In effetti il problema dell’Iraq è diventato l’ora della verità per la “vecchia Europa” e la cartina di tornasole della “nuova Europa”. Sotto l’ala di Parigi e Berlino è rimasto il Belgio. Il gruppo dei neutrali perpetui – Irlanda, Finlandia, Austria e Svezia – continua ad essere un peso morto per tutti, mentre si delinea un quadrilatero Gran Bretagna – Spagna – Italia – Polonia che con l’appoggio di Portogallo e Danimarca e di altri dodici Paesi candidati finirà per imporre una nuova visione dei rapporti euro-atlantici, a cominciare dalla revisione formale del rapporto Nato-Unione europea. Sarebbe infatti il caso di accorgersi che le due istituzioni sono strettamente collegate e che dopo il fallimento della Ced, la Nato, ossia l’esercito atlantico è stato l’unico esercito dell’Europa, l’unico strumento difensivo dei paesi europei contro l’Est ieri ed oggi contro ogni possibile minaccia.

Il dilemma americanismo–antiamericanismo è in fondo un puro esercizio di bizantinismo. Non si tratta per ogni paese europeo di essere più americano o meno americano degli altri. Non si tratta di fare un piacere o un dispiacere a Bush. Sono in gioco interessi nazionali precisi. Un Medio Oriente in mano a tirannie spietate, che scherzano con armi pericolose vicino ai pozzi di petrolio, va riportato dentro un sistema che ne assicuri la stabilità politica e sociale. La spirale conflittuale, avviata più di mezzo secolo fa dalla mancata accettazione da parte dei paesi arabi vicini dello Stato d’Israele, non può durare ancora a lungo all’epoca del terrorismo fondamentalista senza saldarsi con quest’ultimo portando la guerra all’interno dell’Occidente. E’ giunto, dunque, il momento di incoraggiare la trasformazione politica interna del Medio Oriente su basi moderne e rappresentative. 
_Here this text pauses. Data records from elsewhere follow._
Lemma two_votes_close_the_room_witness :
  let w0 := session four_messages [ann_vote] in
  let w := (vote (session_env None "v") w0 "u2" "r0" "x2").1 in
  let w' := (join_room_by_code w "u3" "AB12CD").1 in
  tables_ok (db w)
  ∧ length (getRoomVotes (db w) "r0") = 2%nat
  ∧ rtc step w w'
  ∧ getRoomById (db w') "r0" = getRoomById (db w) "r0".
Proof.
  intros w0 w w'.
  assert (Hok : tables_ok (db w)).
  { apply (rtc_step_tables_ok w0); [|apply tables_ok_session].
    apply rtc_once. apply (step_request (POST_vote (session_env None "v") "u2" "r0" "x2")). }
  assert (Hlen : length (getRoomVotes (db w) "r0") = 2%nat) by reflexivity.
  assert (Hsteps : rtc step w w').
  { apply rtc_once. apply (step_request (POST_rooms_join "u3" "AB12CD")). }
  split; [exact Hok|]. split; [exact Hlen|]. split; [exact Hsteps|].
  exact (proj1 (two_votes_close_the_room w w' "r0" Hok Hlen Hsteps)).
Defined.

Lemma elem_of_update_room d roomId f room :
  room ∈ rooms (update_room roomId f d) →
  ∃ old, old ∈ rooms d ∧ room = if decide (Room.id old = roomId) then f old else old.
Proof.
  cbn. intros (old & -> & Hold)%list_elem_of_fmap. by exists old.
Qed.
Per l’Italia questa è egualmente l’occasione per ricuperare la posizione storica avuta a suo tempo nel Levante e perduta nel corso della prima metà del Novecento. I buoni rapporti stabiliti con Israele e la Turchia costituiscono delle premesse favorevoli in questo senso. Ed un contributo italiano articolato più sulla ricostruzione dell’Iraq che su una partecipazione diretta alle operazioni militari rispecchia un atteggiamento saggio e lungimirante. L’Italia si trova così al centro di una strategia destinata a valorizzare al massimo il suo potenziale geo-politico, senza rinnegare in alcun modo le scelte del passato anzi continuando nel solco delle due scelte fondamentali, quella atlantica e quella europea, che non possono essere disgiunte ma vanno semmai arricchite da nuovi spunti. Gli eventi confermano, insomma, la piena validità di una dottrina italiana di politica estera imperniata sempre nella costruzione di un’Europa più estesa e più organica, ma con un valido e robusto supporto esterno, gli Stati Uniti.